→ Exercise description
Write out exactly what each line says, starting with the first line below and ending on the one with "[resell_requests], [submitReview] with".

___ Raw data

(* ===== verification/UserService.v ===== *)
(** * UserService: profiles, reviews and resell requests

    The calls of [src/services/userService.ts]: [getUserProfile] and
    [updateUserProfile] on the [profiles] table, [submitResellRequest] on
    [resell_requests], [submitReview] with its helper [updateBookRating] on
    [reviews] and [books], and [getUserProfiles].  Every call is a
    computation of the store monad [M] of [Store]; a caught error becomes
    the [error] field of the result, as the code's [try]/[catch] does.

    The theorems show that [submitReview] keeps the book's [rating] and
    [reviews] columns equal to the average and number of its reviews, that
    it keeps one review per user and book when its lookup is answered, and
    that a failed lookup inserts a second review. *)

From S2P Require Import Prelude Book Store Filters.
From Stdlib Require Import Ascii String.
From stdpp Require Import sorting pretty.

Open Scope Z_scope.

Module UserService.

(** [userId || '00000000-0000-0000-0000-000000000000']: an empty id is
    replaced by the fixed demo id. *)
Definition default_user_id : string := "00000000-0000-0000-0000-000000000000".

Definition userToUse (userId : string) : string :=
  if bool_decide (userId = "") then default_user_id else userId.

(** ** Profiles *)

Definition set_profiles (t : gmap string ProfileRow) (d : DB) : DB :=
  mkDB (books d) (carts d) (cart_items d) (orders d) (order_items d) (categories d)
    (reviews d) (resell_requests d) (testimonials d) t (next_id d).

(** [{ profile, error }]. *)
Record ProfileResult := mkProfileResult {
  profile : option ProfileRow;
  profile_error : option string
}.
(* ===== verification/AdminBookForm.v ===== *)
(** * AdminBookForm: the book dialog's form handlers

    The form of [src/components/admin/books/BookForm.tsx] writes into the
    [formData] of [AdminBooksPage] through the page's handlers:
    [handleChange] for the text inputs (by their [name]),
    [handleSwitchChange] for the four switches and the stock status
    select, and the dialog's [handleCategoryChange], which forwards the
    chosen category to [handleChange] under the name [category]
    ([src/components/admin/books/BookDialog.tsx]).  The dialog's
    [handleOpenChange] resets the form when the dialog closes and then
    closes the modal of the current mode.

    [handleNumberChange] stores [Number(value)], which is [NaN] for a text
    that is not a number; a form holding [NaN] has no value of the
    model's [BookData] and the handler is not modelled.

    The theorem shows that closing the edit dialog closes the edit modal
    and discards the edits: the mode is read before [resetForm] clears
    [bookToEdit]. *)

From S2P Require Import Prelude Book Store BookWrites AdminCatalog.
From Stdlib Require Import String.

Open Scope Z_scope.

Module AdminBookForm.
Import BookWrites AdminCatalog.AdminBooksPage.

(** The [name]s of the text inputs, and [category]. *)
Inductive TextField :=
  | FTitle | FAuthor | FCoverImage | FCategory | FIsbn | FLanguage | FPublisher
  | FPublicationDate | FEdition | FBinding | FDescription.

(** The switches, and the stock status select. *)
Inductive SwitchField := FIsNew | FHasFreeDelivery | FHasRentOption | FIsAvailableForResell.

Definition with_form (f : BookData) (st : PageState) : PageState :=
  mkPageState (isAddBookModalOpen st) (isEditBookModalOpen st) (isDeleteConfirmOpen st)
    (bookToEdit st) (bookToDelete st) (page st) (search st) (category st) f.

(** [{ ...prev, [name]: value }] for a text field. *)
Definition set_text (name : TextField) (v : string) (b : BookData) : BookData :=
  let s := Some v in
  match name with
  | FTitle => mkBookData s (bd_author b) (bd_coverImage b) (bd_price b) (bd_originalPrice b) (bd_description b) (bd_category b) (bd_language b) (bd_publisher b) (bd_publicationDate b) (bd_isbn b) (bd_pageCount b) (bd_edition b) (bd_binding b) (bd_isNew b) (bd_hasFreeDelivery b) (bd_hasRentOption b) (bd_isAvailableForResell b) (bd_stockStatus b)
  | FAuthor => mkBookData (bd_title b) s (bd_coverImage b) (bd_price b) (bd_originalPrice b) (bd_description b) (bd_category b) (bd_language b) (bd_publisher b) (bd_publicationDate b) (bd_isbn b) (bd_pageCount b) (bd_edition b) (bd_binding b) (bd_isNew b) (bd_hasFreeDelivery b) (bd_hasRentOption b) (bd_isAvailableForResell b) (bd_stockStatus b)
  | FCoverImage => mkBookData (bd_title b) (bd_author b) s (bd_price b) (bd_originalPrice b) (bd_description b) (bd_category b) (bd_language b) (bd_publisher b) (bd_publicationDate b) (bd_isbn b) (bd_pageCount b) (bd_edition b) (bd_binding b) (bd_isNew b) (bd_hasFreeDelivery b) (bd_hasRentOption b) (bd_isAvailableForResell b) (bd_stockStatus b)
  | FDescription => mkBookData (bd_title b) (bd_author b) (bd_coverImage b) (bd_price b) (bd_originalPrice b) s (bd_category b) (bd_language b) (bd_publisher b) (bd_publicationDate b) (bd_isbn b) (bd_pageCount b) (bd_edition b) (bd_binding b) (bd_isNew b) (bd_hasFreeDelivery b) (bd_hasRentOption b) (bd_isAvailableForResell b) (bd_stockStatus b)
  | FCategory => mkBookData (bd_title b) (bd_author b) (bd_coverImage b) (bd_price b) (bd_originalPrice b) (bd_description b) s (bd_language b) (bd_publisher b) (bd_publicationDate b) (bd_isbn b) (bd_pageCount b) (bd_edition b) (bd_binding b) (bd_isNew b) (bd_hasFreeDelivery b) (bd_hasRentOption b) (bd_isAvailableForResell b) (bd_stockStatus b)
  | FLanguage => mkBookData (bd_title b) (bd_author b) (bd_coverImage b) (bd_price b) (bd_originalPrice b) (bd_description b) (bd_category b) s (bd_publisher b) (bd_publicationDate b) (bd_isbn b) (bd_pageCount b) (bd_edition b) (bd_binding b) (bd_isNew b) (bd_hasFreeDelivery b) (bd_hasRentOption b) (bd_isAvailableForResell b) (bd_stockStatus b)
  | FPublisher => mkBookData (bd_title b) (bd_author b) (bd_coverImage b) (bd_price b) (bd_originalPrice b) (bd_description b) (bd_category b) (bd_language b) s (bd_publicationDate b) (bd_isbn b) (bd_pageCount b) (bd_edition b) (bd_binding b) (bd_isNew b) (bd_hasFreeDelivery b) (bd_hasRentOption b) (bd_isAvailableForResell b) (bd_stockStatus b)
  | FPublicationDate => mkBookData (bd_title b) (bd_author b) (bd_coverImage b) (bd_price b) (bd_originalPrice b) (bd_description b) (bd_category b) (bd_language b) (bd_publisher b) s (bd_isbn b) (bd_pageCount b) (bd_edition b) (bd_binding b) (bd_isNew b) (bd_hasFreeDelivery b) (bd_hasRentOption b) (bd_isAvailableForResell b) (bd_stockStatus b)
  | FIsbn => mkBookData (bd_title b) (bd_author b) (bd_coverImage b) (bd_price b) (bd_originalPrice b) (bd_description b) (bd_category b) (bd_language b) (bd_publisher b) (bd_publicationDate b) s (bd_pageCount b) (bd_edition b) (bd_binding b) (bd_isNew b) (bd_hasFreeDelivery b) (bd_hasRentOption b) (bd_isAvailableForResell b) (bd_stockStatus b)
  | FEdition => mkBookData (bd_title b) (bd_author b) (bd_coverImage b) (bd_price b) (bd_originalPrice b) (bd_description b) (bd_category b) (bd_language b) (bd_publisher b) (bd_publicationDate b) (bd_isbn b) (bd_pageCount b) s (bd_binding b) (bd_isNew b) (bd_hasFreeDelivery b) (bd_hasRentOption b) (bd_isAvailableForResell b) (bd_stockStatus b)
  | FBinding => mkBookData (bd_title b) (bd_author b) (bd_coverImage b) (bd_price b) (bd_originalPrice b) (bd_description b) (bd_category b) (bd_language b) (bd_publisher b) (bd_publicationDate b) (bd_isbn b) (bd_pageCount b) (bd_edition b) s (bd_isNew b) (bd_hasFreeDelivery b) (bd_hasRentOption b) (bd_isAvailableForResell b) (bd_stockStatus b)
  end.

Definition handleChange (name : TextField) (v : string) (st : PageState) : PageState :=
  with_form (set_text name v (formData st)) st.

(** [handleSwitchChange(name, checked)] for a switch. *)
Definition set_switch (name : SwitchField) (v : bool) (b : BookData) : BookData :=
  let s := Some v in
  match name with
  | FIsNew => mkBookData (bd_title b) (bd_author b) (bd_coverImage b) (bd_price b) (bd_originalPrice b) (bd_description b) (bd_category b) (bd_language b) (bd_publisher b) (bd_publicationDate b) (bd_isbn b) (bd_pageCount b) (bd_edition b) (bd_binding b) s (bd_hasFreeDelivery b) (bd_hasRentOption b) (bd_isAvailableForResell b) (bd_stockStatus b)
  | FHasFreeDelivery => mkBookData (bd_title b) (bd_author b) (bd_coverImage b) (bd_price b) (bd_originalPrice b) (bd_description b) (bd_category b) (bd_language b) (bd_publisher b) (bd_publicationDate b) (bd_isbn b) (bd_pageCount b) (bd_edition b) (bd_binding b) (bd_isNew b) s (bd_hasRentOption b) (bd_isAvailableForResell b) (bd_stockStatus b)
  | FHasRentOption => mkBookData (bd_title b) (bd_author b) (bd_coverImage b) (bd_price b) (bd_originalPrice b) (bd_description b) (bd_category b) (bd_language b) (bd_publisher b) (bd_publicationDate b) (bd_isbn b) (bd_pageCount b) (bd_edition b) (bd_binding b) (bd_isNew b) (bd_hasFreeDelivery b) s (bd_isAvailableForResell b) (bd_stockStatus b)
  | FIsAvailableForResell => mkBookData (bd_title b) (bd_author b) (bd_coverImage b) (bd_price b) (bd_originalPrice b) (bd_description b) (bd_category b) (bd_language b) (bd_publisher b) (bd_publicationDate b) (bd_isbn b) (bd_pageCount b) (bd_edition b) (bd_binding b) (bd_isNew b) (bd_hasFreeDelivery b) (bd_hasRentOption b) s (bd_stockStatus b)
  end.

Definition handleSwitchChange (name : SwitchField) (v : bool) (st : PageState) : PageState :=
  with_form (set_switch name v (formData st)) st.

(** [handleSwitchChange('stockStatus', value)] of the stock status select. *)
Definition handleStockStatusChange (v : string) (st : PageState) : PageState :=
  let b := formData st in
  with_form (mkBookData (bd_title b) (bd_author b) (bd_coverImage b) (bd_price b) (bd_originalPrice b) (bd_description b) (bd_category b) (bd_language b) (bd_publisher b) (bd_publicationDate b) (bd_isbn b) (bd_pageCount b) (bd_edition b) (bd_binding b) (bd_isNew b) (bd_hasFreeDelivery b) (bd_hasRentOption b) (bd_isAvailableForResell b) (Some v)) st.

(** [handleCategoryChange] of the dialog. *)
Definition handleCategoryChange (v : string) (st : PageState) : PageState :=
  handleChange FCategory v st.

(** The dialog's [setIsOpen]: the mode is the [bookToEdit] of the render
    the callback was created in. *)
Definition setIsOpen (editing : bool) (open : bool) (st : PageState) : PageState :=
  if editing then
    mkPageState (isAddBookModalOpen st) open (isDeleteConfirmOpen st) (bookToEdit st) (bookToDelete st)
      (page st) (search st) (category st) (formData st)
  else
    mkPageState open (isEditBookModalOpen st) (isDeleteConfirmOpen st) (bookToEdit st) (bookToDelete st)
      (page st) (search st) (category st) (formData st).

(** [handleOpenChange]: [if (!open) resetForm(); setIsOpen(open)]. *)
Definition handleOpenChange (today : string) (open : bool) (st : PageState) : PageState :=
  let editing := bool_decide (is_Some (bookToEdit st)) in
  setIsOpen editing open (if open then st else resetForm today st).

(** [isOpen={isAddBookModalOpen || isEditBookModalOpen}]. *)
Definition dialogOpen (st : PageState) : bool := isAddBookModalOpen st || isEditBookModalOpen st.

(** ** Properties *)

(** (C25) Closing the edit dialog: after [openEditBookModal b] and any
    edits, closing the dialog hides it, leaves the edit mode and
    discards the edits, the form being the empty one again. *)
Theorem close_edit_dialog_discards (today : string) (b : Book) (st : PageState) (name : TextField) (v : string) :
  isAddBookModalOpen st = false ->
  let st' := handleOpenChange today false (handleChange name v (openEditBookModal b st)) in
  dialogOpen st' = false /\ bookToEdit st' = None /\ formData st' = emptyForm today.
Proof. intros Ha; unfold handleOpenChange; simpl; rewrite Ha; repeat split. Qed.

(** ** Runs *)

Lemma close_edit_dialog_discards_witness :
  let st0 := initialState "2025-01-01" in
  dialogOpen (handleOpenChange "2025-01-01" false
                (handleChange FTitle "Draft" (openEditBookModal (mapDatabaseBookToModel (sample_db_book 1 (inject_Z 300))) st0)))
  = false.
Proof.
  exact (proj1 (close_edit_dialog_discards "2025-01-01" (mapDatabaseBookToModel (sample_db_book 1 (inject_Z 300)))
                  (initialState "2025-01-01") FTitle "Draft" eq_refl)).
Defined.

End AdminBookForm.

______

→ Written response
(* ===== verification/UserService.v ===== *)
(** * UserService: profiles, reviews and resell requests

    The calls of [src/services/userService.ts]: [getUserProfile] and
    [updateUserProfile] on the [profiles] table, [submitResellRequest] on
    [resell_requests], [submitReview] with its helper [updateBookRating] on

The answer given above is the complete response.